When connected to a 220 V network, the voltage on the battery should be 4.5...5 V, and the HL1 LED should light up.

On Fig.2 shows a diagram of the charger of the Cosmos A618LX flashlight, in which the super-bright LEDs have failed. As can be seen from Fig.2, the diagram of this lantern differs from the diagram Fig.1 only a full-wave rectifier using diodes VD1-VD4. The element values ​​are similar Fig.1.

Having analyzed both circuits, we can conclude that if for some reason the flashlight’s battery fails or its electrodes are unsoldered, then when the charging flashlight is turned on, the 220 V mains voltage will disable all the flashlight’s super-bright LEDs. For this reason, when charging flashlights, it is not recommended to turn on (check) the flashlight being charged.

For safety and the ability to continue active activities in the dark, a person needs artificial lighting. Primitive people pushed back the darkness by setting fire to tree branches, then they came up with a torch and a kerosene stove. And only after the invention of the prototype of a modern battery by the French inventor George Leclanche in 1866, and the incandescent lamp in 1879 by Thomson Edison, did David Meisel have the opportunity to patent the first electric flashlight in 1896.

Since then, nothing has changed in the electrical circuit of new flashlight samples, until in 1923, Russian scientist Oleg Vladimirovich Losev found a connection between luminescence in silicon carbide and the p-n junction, and in 1990, scientists managed to create an LED with greater luminous efficiency, allowing them to replace a light bulb incandescent The use of LEDs instead of incandescent lamps, due to the low energy consumption of LEDs, has made it possible to repeatedly increase the operating time of flashlights with the same capacity of batteries and accumulators, increase the reliability of flashlights and practically remove all restrictions on the area of ​​their use.

The LED rechargeable flashlight that you see in the photograph came to me for repair with a complaint that the Chinese Lentel GL01 flashlight I bought the other day for $3 does not light, although the battery charge indicator is on.


The external inspection of the lantern made a positive impression.
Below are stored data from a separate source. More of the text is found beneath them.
(* ===== verification/BtrfsData.v ===== *)
(** The btrfs driver: file data kept inside the tree.

    A file of up to 2048 bytes is one inline extent item; [Write] replaces
    it, and [Read] gives the bytes that [Write] put together. *)
From S2P Require Export BtrfsCreate.

(** ** Searches by key *)
Section by_key.
Variable p : key -> bool.
Let q : itemEntry -> bool := fun it => p (it_key it).

Lemma filter_update k d items : p k = true -> filter q (update_key k d items) = update_key k d (filter q items).
Proof.
  intros Hk. unfold update_key. induction items as [|x items IH]; [done|]. cbn [map]. rewrite !filter_cons.
  assert (Hq : q (if bool_decide (it_key x = k) then mkItem k d else x) = q x)
    by (unfold q; case_bool_decide as E; [cbn; by rewrite E|done]).
  rewrite Hq. destruct (q x); [rewrite !decide_True by done|rewrite !decide_False by intros []]; cbn [map]; by rewrite IH.
Qed.
Lemma filter_update_other k d items : p k = false -> filter q (update_key k d items) = filter q items.
Proof.
  intros Hk. unfold update_key. induction items as [|x items IH]; [done|]. cbn [map]. rewrite !filter_cons, IH.
  case_bool_decide as E; [|done]. unfold q. cbn [it_key]. rewrite E, Hk. by rewrite !decide_False by intros [].
Qed.
End by_key.

(** The last item with a key that satisfies [p]. *)
Definition last_of (p : key -> bool) (items : list itemEntry) : key * list byte :=
  foldl (fun x it => if p (it_key it) then (it_key it, it_data it) else x) (mkKey 0 0 0, []) items.

Lemma last_of_filter (p : key -> bool) items acc :
  foldl (fun x it => if p (it_key it) then (it_key it, it_data it) else x) acc items =
  foldl (fun (_ : key * list byte) it => (it_key it, it_data it)) acc (filter (fun it => p (it_key it)) items).
Proof.
  revert acc. induction items as [|it items IH]; intros acc; [done|]. cbn [foldl]. rewrite filter_cons.
  destruct (p (it_key it)) eqn:E; [rewrite decide_True by done|rewrite decide_False by intros []]; cbn [foldl]; apply IH.
Qed.

(** A visit ignores the items its callback passes over. *)
Lemma visit_filter {B} (cb : leafItem -> list byte -> M B unit) (p : itemEntry -> bool) items x :
  (forall it x, p it = false -> cb (item_of it) (it_data it) x = (Ok tt, x)) ->
  visit cb items x = visit cb (filter p items) x.
Proof.
  intros Hcb. unfold visit. revert x. induction items as [|it items IH]; intros x; [done|]. rewrite filter_cons.
  destruct (p it) eqn:E; [rewrite decide_True by done|rewrite decide_False by intros []]; cbn [forM].
  - apply bind_ext. intros [] x'. apply IH.
  - by rewrite (bind_ok _ _ _ _ _ (Hcb it x E)).
Qed.

(** ** Inline extents *)
Lemma makeExtentDataInline_ok off data :
  zlen data < 2 ^ 64 -> exists d,
    makeExtentDataInline off data = Ok d /\ zlen d = 21 + zlen data /\ le_get 8 d 8 = zlen data /\
    le_get 1 d 16 = 0 /\ le_get 1 d 20 = 0 /\ sub d 21 (zlen data) = data.
Proof.
  intros Hn. pose proof (zlen_nonneg data). unfold makeExtentDataInline.
  assert (Hz : zlen (zeros (21 + zlen data)) = 21 + zlen data) by zlen.
  repeat put_field. change (Z.of_nat 1) with 1 in *; change (Z.of_nat 2) with 2 in *; change (Z.of_nat 8) with 8 in *.
  assert (Hl : zlen l'4 = 21 + zlen data).
  { repeat match goal with W : wrote _ ?l _ _ |- context [zlen ?l] => rewrite (proj1 W) end. done. }
  rewrite copy_at_in by lia. eexists. split; [reflexivity|]. split; [by rewrite zlen_put|].
  rewrite !le_get_put_disj by lia. split; [|split; [|split]].
  - field_kept. rewrite G0. apply Z.mod_small. lia.
  - field_kept. by rewrite G1.
  - by rewrite G4.
  - apply sub_put_same; lia.
Qed.

(** An inline extent without compression that holds [content]. *)
Definition inline_item (inodeNum : Z) (content : list byte) (it : itemEntry) : Prop :=
  it_key it = extent_key inodeNum /\ zlen (it_data it) = 21 + zlen content /\ 0 < zlen content /\
  le_get 8 (it_data it) 8 = zlen content /\ le_get 1 (it_data it) 16 = 0 /\ le_get 1 (it_data it) 20 = 0 /\
  sub (it_data it) 21 (zlen content) = content.

(** The items of a file whose bytes are [content]: none, or one inline
    extent. *)
Definition inline_file (inodeNum : Z) (content : list byte) (items : list itemEntry) : Prop :=
  match filter (fun it => is_extent_item inodeNum (it_key it)) items with
  | [] => content = []
  | [it] => inline_item inodeNum content it
  | _ => False
  end.

(** What reading [content] at an offset gives the caller's buffer. *)
Definition read_window (content buf : list byte) (ofst : Z) : list byte * Z :=
  if zlen content <=? ofst then (buf, 0)
  else let m := zlen buf `min` (zlen content - ofst) in (put buf 0 (sub content ofst m), m).

Section data.
Context {D : Type} `{Device D} {env : Env} `{Codecs} {tc0 : treeContext} {s : SuperBlock}.
Implicit Types b : FileSystem D.

Lemma last_item_ok b n t p : fs_tree tc0 s b n t -> last_item p b = (Ok (last_of p (flatten n t)), b).
Proof.
  intros Hft. unfold last_item. unfold mbind at 1, M_bind at 1. rewrite (walk_fs b n t _ _ Hft) by done.
  by rewrite (visit_fold _ (fun it x => if p (it_key it) then (it_key it, it_data it) else x))
    by (intros it x; cbn; by destruct (p (it_key it))).
Qed.

(** ** Reading *)
Lemma collect_inline inodeNum content it :
  inline_item inodeNum content it -> zlen content < 2 ^ 63 ->
  collect_extent inodeNum (item_of it) (it_data it) ([], 0) =
    (Ok tt, ([mkExtentInfo 0 (zlen content) true content 0 0 0], zlen content)).
Proof.
  intros (Ek & Hl & Hpos & F8 & F16 & F20 & Hs) Hlt. unfold collect_extent. cbn [item_of li_key].
  rewrite Ek. unfold is_extent_item. cbn [extent_key objectid typ offset]. rewrite !Z.eqb_refl. cbn [negb orb andb].
  rewrite (proj2 (Z.ltb_ge _ _)) by lia. rewrite (extent_fields_at (it_data it) ltac:(lia)). cbv beta iota zeta. cbn [negb orb andb]. rewrite lift_ok_bind, F8, F16, F20.
  change (0 =? BTRFS_FILE_EXTENT_INLINE) with true. cbv iota. rewrite slice_in, lift_ok_bind by lia. replace (zlen (it_data it) - 21) with (zlen content) by lia.
  rewrite Hs. unfold modify. cbn [app e_size]. rewrite Z.add_0_l, w64_id by lia. by rewrite (proj2 (Z.ltb_lt _ _)) by lia.
Qed.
High-quality casting of the case, comfortable handle and switch. The plug rods for connecting to a household network for charging the battery are made retractable, eliminating the need to store the power cord.

Attention! When disassembling and repairing the flashlight, if it is connected to the network, you should be careful. Touching exposed parts of a circuit connected to an electrical outlet may result in electric shock.

How to disassemble the Lentel GL01 LED rechargeable flashlight

Although the flashlight was subject to warranty repair, remembering my experiences during the warranty repair of a faulty electric kettle (the kettle was expensive and the heating element in it burned out, so it was not possible to repair it with my own hands), I decided to do the repair myself.


It was easy to disassemble the lantern. It is enough to turn the ring that secures the protective glass a small angle counterclockwise and pull it off, then unscrew several screws. It turned out that the ring is fixed to the body using a bayonet connection.


After removing one of the halves of the flashlight body, access to all its components appeared. On the left in the photo you can see a printed circuit board with LEDs, to which a reflector (light reflector) is attached using three screws. In the center there is a black battery with unknown parameters; there is only a marking of the polarity of the terminals. To the right of the battery there is a printed circuit board for the charger and indication. On the right is a power plug with retractable rods.


Upon closer examination of the LEDs, it turned out that there were black spots or dots on the emitting surfaces of the crystals of all LEDs. It became clear even without checking the LEDs with a multimeter that the flashlight did not light due to their burnout.


There were also blackened areas on the crystals of two LEDs installed as backlight on the battery charging indication board. In LED lamps and strips, one LED usually fails, and acting as a fuse, it protects the others from burning out. And all nine LEDs in the flashlight failed at the same time. The voltage on the battery could not increase to a value that could damage the LEDs. To find out the reason, I had to draw an electrical circuit diagram.

Finding the cause of the flashlight failure

The electrical circuit of the flashlight consists of two functionally complete parts. The part of the circuit located to the left of switch SA1 acts as a charger. And the part of the circuit shown to the right of the switch provides the glow.


The charger works as follows. The voltage from the 220 V household network is supplied to the current-limiting capacitor C1, then to a bridge rectifier assembled on diodes VD1-VD4. From the rectifier, voltage is supplied to the battery terminals. Resistor R1 serves to discharge the capacitor after removing the flashlight plug from the network. This prevents electric shock from capacitor discharge in the event of your hand accidentally touching two pins of the plug at the same time.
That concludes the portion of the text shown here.